Now, that seems a pretty stern characterization of your detractors, to call their tactics “insidious”. Are you willing now, here today, to classify the Congressional Budget Office as “insidious”, considering they have called into question the use of double-counding of quote-unquote savings from Medicare for the purposes of shoring up its own solvency while at the same time using those savings to offset the costs of your overall plan?

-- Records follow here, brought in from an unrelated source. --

Lemma parse_string_int n (w : Z) (k : nat) tag rest : 0 <= n < 256 ^ Z.of_nat k ->
  (tag = 193 /\ k = 2%nat /\ w = 16) \/ (tag = 194 /\ k = 4%nat /\ w = 32) ->
  parse_string (u8_of tag :: le_bytes k n ++ rest) = Ok (show_Z (signed w n), rest).
Proof.
  intros Hn Htag. pose proof (read_le k n rest Hn) as Hr. unfold then_ in Hr.
  unfold parse_string. unfold then_ at 1. cbn [read_byte]. rewrite u8_val_of.
  destruct (read_exact k (le_bytes k n ++ rest)) as [[b b']|] eqn:Hb; [|done]. unfold give in Hr. injection Hr as Hle ->.
  destruct Htag as [(-> & -> & ->)|(-> & -> & ->)].
  - change (193 mod 256) with 193. change (Z.land 193 192 =? 0) with false. change (193 =? 192) with false.
    change (193 =? 193) with true. cbv iota. unfold then_. rewrite Hb. unfold give. by rewrite Hle.
  - change (194 mod 256) with 194. change (Z.land 194 192 =? 0) with false. change (194 =? 192) with false.
    change (194 =? 193) with false. change (194 =? 194) with true. cbv iota. unfold then_. rewrite Hb. unfold give. by rewrite Hle.
Qed.

Lemma parse_string_bytes e rest : enc_ok e -> parse_string (enc_bytes e ++ rest) = Ok (enc_text e, rest).
Proof.
  destruct e as [s|n|n|n]; cbn [enc_ok enc_text]; intros He.
  - destruct He. by apply parse_string_plain.
  - unfold parse_string, enc_bytes. unfold then_ at 1. cbn [read_byte app]. rewrite u8_val_of.
    change (192 mod 256) with 192. change (Z.land 192 192 =? 0) with false. change (192 =? 192) with true. cbv iota.
    unfold then_. cbn [read_byte]. rewrite u8_val_of, Z.mod_small by lia. done.
  - rewrite <- (signed_mod 16 n) at 2 by lia. apply (parse_string_int _ 16 2 193); [|by left].
    change (256 ^ Z.of_nat 2) with (2 ^ 16). apply Z.mod_pos_bound. lia.
  - rewrite <- (signed_mod 32 n) at 2 by lia. apply (parse_string_int _ 32 4 194); [|by right].
    change (256 ^ Z.of_nat 4) with (2 ^ 32). apply Z.mod_pos_bound. lia.
Qed.

Lemma parse_type_string_bytes key v rest : enc_ok key -> enc_ok v ->
  parse_type_string (u8_of 0 :: enc_bytes key ++ enc_bytes v ++ rest) = Ok ((enc_text key, enc_text v), rest).
Proof.
  intros Hk Hv. unfold parse_type_string. unfold then_ at 1. cbn [read_byte]. rewrite u8_val_of.
  change (0 mod 256 =? 0) with true. cbv iota. unfold then_ at 1. rewrite parse_string_bytes by done.
  unfold then_. by rewrite parse_string_bytes.
Qed.

Lemma read_op_stored d key v x rest : entry_ok (Stored key v x) -> exists o b, entry_bytes (Stored key v x) = o :: b /\
  read_op d (u8_val o) (b ++ rest) = Ok ((store_entry d (Stored key v x), true), rest).
Proof.
  intros (Hk & Hv & He). destruct x as [|ms|sec]; cbn [entry_bytes expiry_bytes app]; eexists _, _; (split; [reflexivity|]);
    rewrite u8_val_of; unfold read_op.
  - change (0 mod 256) with 0. cbn [Z.eqb]. rewrite <- !app_assoc. unfold then_ at 1. rewrite parse_string_bytes by done.
    unfold then_. by rewrite parse_string_bytes.
  - change (252 mod 256) with 252. cbn [Z.eqb Pos.eqb]. unfold then_ at 1, parse_exp_ms.
    rewrite <- app_assoc. cbn [app]. rewrite <- app_assoc. rewrite (read_le 8 ms).
    + unfold then_. by rewrite parse_type_string_bytes.
    + unfold is_u64, u64_max in He. change (256 ^ Z.of_nat 8) with (2 ^ 64). lia.
  - change (253 mod 256) with 253. cbn [Z.eqb Pos.eqb]. unfold then_ at 1, parse_exp_s.
    rewrite <- app_assoc. cbn [app]. rewrite <- app_assoc. rewrite (read_le 4 sec) by exact He.
    unfold then_. by rewrite parse_type_string_bytes.
Qed.

Lemma read_op_entry d e rest : entry_ok e -> exists o b, entry_bytes e = o :: b /\
  read_op d (u8_val o) (b ++ rest) = Ok ((store_entry d e, true), rest).
Proof.
  destruct e as [name v|n|n m|key v x]; [| | |by apply read_op_stored]; intros He;
    eexists _, _; (split; [reflexivity|]); rewrite u8_val_of; unfold read_op.
  - change (250 mod 256) with 250. cbn [Z.eqb Pos.eqb]. destruct He. rewrite <- app_assoc.
    unfold then_. by rewrite !parse_string_bytes.
  - change (254 mod 256) with 254. cbn [Z.eqb Pos.eqb]. unfold then_. by rewrite parse_length_bytes.
  - change (251 mod 256) with 251. cbn [Z.eqb Pos.eqb]. destruct He. rewrite <- app_assoc.
    unfold then_. by rewrite !parse_length_bytes.
Qed.

Lemma read_loop_entries es : Forall entry_ok es -> forall f d rest, (List.length es <= f)%nat ->
  read_loop f d (mjoin (List.map entry_bytes es) ++ rest) =
  read_loop (f - List.length es) (fold_left store_entry es d) rest.
Proof.
  induction 1 as [|e es He _ IH]; intros f d rest Hf; cbn [List.length fold_left].
  - by rewrite Nat.sub_0_r.
  - cbn [List.length] in Hf. destruct f as [|f]; [lia|].
    change (mjoin (List.map entry_bytes (e :: es))) with
      (entry_bytes e ++ mjoin (List.map entry_bytes es)).
    rewrite <- app_assoc.
    destruct (read_op_entry d e (mjoin (List.map entry_bytes es) ++ rest) He) as (o & b & -> & Hop).
    cbn [app read_loop read_byte]. rewrite Hop, IH by lia. done.
Qed.

Lemma entries_bytes_length es :
  (List.length es <= List.length (mjoin (List.map entry_bytes es)))%nat.
Proof.
  induction es as [|e es IH]; [done|].
  change (mjoin (List.map entry_bytes (e :: es))) with
    (entry_bytes e ++ mjoin (List.map entry_bytes es)).
  rewrite length_app. cbn [List.length].
  assert (0 < List.length (entry_bytes e))%nat; [|lia].
  destruct e as [| | |key v []]; cbn [entry_bytes expiry_bytes List.length app]; lia.
Qed.

(** C29: a file of metadata, database numbers, table sizes and string entries, with
    expiry times in milliseconds, in seconds or none, is read back: the data hold
    exactly its entries, later ones in place of earlier ones of the same key, and an
    expiry time in seconds is taken as if it were in milliseconds. Keys and values are
    UTF-8 of less than 64 bytes, or integers in the encodings of 16 and 32 bits, or of 8
    bits when not negative; numbers and sizes are below 2^32, each in the shortest of the
    three encodings of lengths. *)
Theorem read_file es : Forall entry_ok es ->
  read (rdb_file es) = Ret (Ok (fold_left store_entry es ∅)).
Proof.
  intros Hes. unfold read, rdb_file.
  change (read_exact 9 (as_bytes "REDIS0011" ++ ?r)) with (Ok (E := CustomError) (as_bytes "REDIS0011", r)).
  cbv iota. pose proof (entries_bytes_length es) as Hlen.
  rewrite read_loop_entries; [|done|rewrite length_app; lia].
  set (b := mjoin (List.map entry_bytes es)) in *. rewrite length_app. cbn [List.length].
  replace (S (List.length b + 1) - List.length es)%nat with (S (S (List.length b - List.length es)))
    by lia.
  reflexivity.
Qed.

(** A file that stops after an entry, without the end-of-file opcode, panics
    the server as it starts: the opcode is read with [expect]. *)
Theorem truncated_file_panics es : Forall entry_ok es ->
  read (as_bytes "REDIS0011" ++ mjoin (List.map entry_bytes es)) = Panic.
Proof.
  intros Hes. unfold read.
  change (read_exact 9 (as_bytes "REDIS0011" ++ ?r)) with (Ok (E := CustomError) (as_bytes "REDIS0011", r)).
  cbv iota. pose proof (entries_bytes_length es) as Hlen.
  rewrite <- (app_nil_r (mjoin (List.map entry_bytes es))) at 2.
  rewrite read_loop_entries; [|done|lia].
  set (b := mjoin (List.map entry_bytes es)) in *.
  replace (S (List.length b) - List.length es)%nat with (S (List.length b - List.length es)) by lia.
  reflexivity.
Qed.

(** An eight-bit integer is read as unsigned: what is saved as -1 is loaded as
    255. *)
Example int8_unsigned : parse_string [u8_of 192; u8_of 255] = Ok ("255"%string, []).
Proof. reflexivity. Qed.

Definition demo_entries : list Entry :=
  [Aux (Plain "redis-bits") (Int8 64); SelectDb 0; ResizeDb 300 1; Stored (Plain "foo") (Plain "bar") Never;
   Stored (Plain "k") (Int16 (-1)) (Millis 1700000000000); Stored (Int32 70000) (Plain "v") (Seconds 1700000000)]%string.

Lemma demo_entries_ok : Forall entry_ok demo_entries.
Proof. unfold demo_entries. repeat apply Forall_cons_2; try apply Forall_nil_2; by vm_compute. Qed.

2) Mr. President, as a former Constitutional law professor, you were highly-lauded as someone who, quote, “stood apart in too many ways to count.” You were praised by former students and wept upon by the press for your excellent manner of presentation. Could you, now, in terms that all those who watch FoxNews—and clearly could never therefore be nearly as erudite in the ways of the world, let alone the US Constitution as someone like yourself—can understand how it is that the process, from the bill’s passage in the House last fall, through a different bill’s passage through the Senate on Christmas Eve, through reconciliation and the so-called “Slaughter” rule, works? And how this is in keeping with our form of Constitutional and representative government?

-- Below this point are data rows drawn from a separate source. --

(** The [match] of [_execute_cmd], given how [EXEC] runs the queue. *)
Definition dispatch (execute : Cmd.t -> bytes -> M (Result CmdOutput CmdOutput))
    (cmd : Cmd.t) (client_id : Z) (epoll_fd : option Z) (is_sub : bool) : M Reply :=
  s ← get_state;
  match cmd with
  | Cmd.PING => mret (cmd_ping is_sub)
  | Cmd.PONG => mret (Ok None)
  | Cmd.OK => mret (Ok None)
  | Cmd.ECHO a => mret (cmd_echo a)
  | Cmd.SET key v opt => on_data (fun now d => cmd_set now d key v opt)
  | Cmd.GET key => reads (fun d => cmd_get (clock s) d key)
  | Cmd.RPUSH key v => writes (fun d => cmd_rpush d key v)
  | Cmd.LRANGE key start stop => reads (fun d => cmd_lrange d key start stop)
  | Cmd.LPUSH key v => writes (fun d => cmd_lpush d key v)
  | Cmd.LLEN key => reads (fun d => cmd_llen d key)
  | Cmd.LPOP key length => writes (fun d => cmd_lpop d key length)
  | Cmd.BLPOP key timeout_ms => cmd_blpop key timeout_ms client_id
  | Cmd.TYPE key => reads (fun d => cmd_type d key)
  | Cmd.XADD key id v => writes (fun d => cmd_xadd (clock s) d key id v)
  | Cmd.XRANGE key start end_ => on_data (fun _ d => let! r := cmd_xrange d key start end_ in Ret (d, r))
  | Cmd.XREAD count block stream => cmd_xread count block stream client_id
  | Cmd.INCR key => writes (fun d => cmd_incr d key)
  | Cmd.MULTI => cmd_multi client_id
  | Cmd.EXEC => cmd_exec execute client_id
  | Cmd.DISCARD => cmd_discard client_id
  | Cmd.WATCH keys => cmd_watch keys client_id
  | Cmd.UNWATCH => cmd_unwatch client_id
  | Cmd.INFO key => mret (cmd_info (app s) key)
  | Cmd.PSYNC id off => cmd_psync id off client_id
  | Cmd.REPLCONF arg => cmd_replconf arg client_id epoll_fd
  | Cmd.FULLRESYNC _ _ => mret (Ok None)
  | Cmd.RDB _ => mret (Ok None)
  | Cmd.WAIT count timeout_ms => cmd_wait count timeout_ms client_id epoll_fd
  | Cmd.CONFIG arg => mret (cmd_config (configs s) arg)
  | Cmd.KEYS arg => reads (fun d => cmd_keys d arg)
  | Cmd.SUBSCRIBE keys => cmd_subscribe keys client_id
  | Cmd.UNSUBSCRIBE key => cmd_unsubscribe key client_id
  | Cmd.PSUBSCRIBE => mret (Ok None)
  | Cmd.PUNSUBSCRIBE => mret (Ok None)
  | Cmd.QUIT => mret (Ok None)
  | Cmd.PUBLISH key message => cmd_publish key message
  | Cmd.ZADD key score member => on_data (fun _ d => cmd_zadd d key score member)
  | Cmd.ZRANK key member => on_data (fun _ d => let! r := cmd_zrank d key member in Ret (d, r))
  | Cmd.ZRANGE key start end_ => reads (fun d => cmd_zrange d key start end_)
  | Cmd.ZCARD key => reads (fun d => cmd_zcard d key)
  | Cmd.ZSCORE key member => reads (fun d => cmd_zscore d key member)
  | Cmd.ZREM key member => on_data (fun _ d => cmd_zrem d key member)
  | Cmd.GEOADD key long lat member => on_data (fun _ d => cmd_geoadd d key long lat member)
  | Cmd.GEOPOS key members => reads (fun d => cmd_geopos d key members)
  | Cmd.GEODIST key members => reads (fun d => cmd_geodist d key members)
  | Cmd.GEOSEARCH key from_arg by_arg => reads (fun d => cmd_geosearch d key from_arg by_arg)
  | Cmd.Acl opt => on_auth (fun a => cmd_acl a opt client_id)
  | Cmd.Auth user password => on_auth (fun a => cmd_auth a user password client_id)
  | Cmd.SETBIT key off b => writes (fun d => cmd_setbit d key off b)
  | Cmd.GETBIT key off => reads (fun d => cmd_getbit d key off)
  | Cmd.STRLEN key => reads (fun d => cmd_strlen d key)
  | Cmd.BITCOUNT key range => reads (fun d => cmd_bitcount d key range)
  | Cmd.BITOP args => writes (fun d => cmd_bitop d args)
  end.

(** [host_stats.expect(..).add_bytes_count(n)]. *)
Definition count_bytes (n : Z) : M unit :=
  s ← get_state;
  _ ← of_outcome (unwrap (host_stats (app s)));
  modify (fun s => with_app s (host_add_bytes_count (app s) n)).

(** [aof_write], its error dropped. *)
Definition aof_append (b : bytes) : M unit :=
  modify (fun s =>
    match aof (handler s) with
    | Some (Some a) => with_aof s (Some (Some (writer_write a b)))
    | _ => s
    end).

(** Before the command: dirty marks, and the offset of a master. *)
Definition before_cmd (cmd : Cmd.t) (buf : bytes) (is_mst : bool) : M unit :=
  reg_modify (fun r => set_dirty r cmd);;
  if Cmd.to_be_broadcast cmd && negb is_mst then count_bytes (len buf) else mret tt.

(** After a command that replied: flags, append-only file, replicas, offset of a
    replica. *)
Definition after_reply (cmd : Cmd.t) (buf : bytes) (is_mst : bool) : M unit :=
  modify (fun s => with_flags s (Cmd.is_flag_list cmd) (Cmd.is_flag_stream cmd));;
  (if Cmd.to_be_broadcast cmd then
     aof_append buf;;
     s ← get_state;
     iterate (fun id => push_response id buf)
       (match slaves (clients s) with Some l => iter_set l | None => [] end)
   else mret tt);;
  if is_mst then modify (fun s => with_app s (host_add_bytes_count (app s) (len buf)))
  else mret tt.

Definition execute_body (execute : Cmd.t -> bytes -> M (Result CmdOutput CmdOutput))
    (cmd : Cmd.t) (buf : bytes) (client_id : Z) (epoll_fd : option Z) (serialized : bool) :
    M (Result CmdOutput CmdOutput) :=
  s ← get_state;
  let is_sub := is_subscriber s client_id in
  if is_sub && negb (is_cmd_subscriber_allowed cmd) then
    b ← of_outcome (into_error_bytes (subscriber_refusal cmd));
    mret (Err (OutBytes b))
  else
    let is_mst := is_master (clients s) client_id in
    before_cmd cmd buf is_mst;;
    output ← dispatch execute cmd client_id epoll_fd is_sub;
    match output with
    | Ok (Some resp) =>
        after_reply cmd buf is_mst;;
        if negb is_mst || Cmd.always_response cmd then
          if serialized then
            b ← of_outcome (serialize resp);
            mret (Ok (OutBytes b))
          else mret (Ok (OutResp resp))
        else mret (Ok OutNone)
    | Err e =>
        (if is_mst then modify (fun s => with_app s (host_add_bytes_count (app s) (len buf)))
         else mret tt);;
        if serialized then
          b ← of_outcome (into_error_bytes e);
          mret (Err (OutBytes b))
        else mret (Err (OutResp (into_resp e)))
    | Ok None => mret (Ok OutNone)
    end.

3) Finally, Mr. President, you’re also a student of American history, and indeed, now part of it (Haven’t been able to sit down with you since your election, for some reason, by the way, Congratulations on that!) Similar to my last question, and with the understanding that we’re about to make history here in the United States, can you give an example of when, in our Nation’s history, such a broad new entitlement program—which will reorder over one-sixth of the Nation’s economy—was passed without any support from the minority party, an overwhelming majority (greater than the majority that so historically elected you a year and a half ago, for what it’s worth) of the electorate opposed to it, with only the slimmest of margins in the Congress to pass it, through the scheme of reconciliation in the Senate and/or the Slaughter manuveur in the House?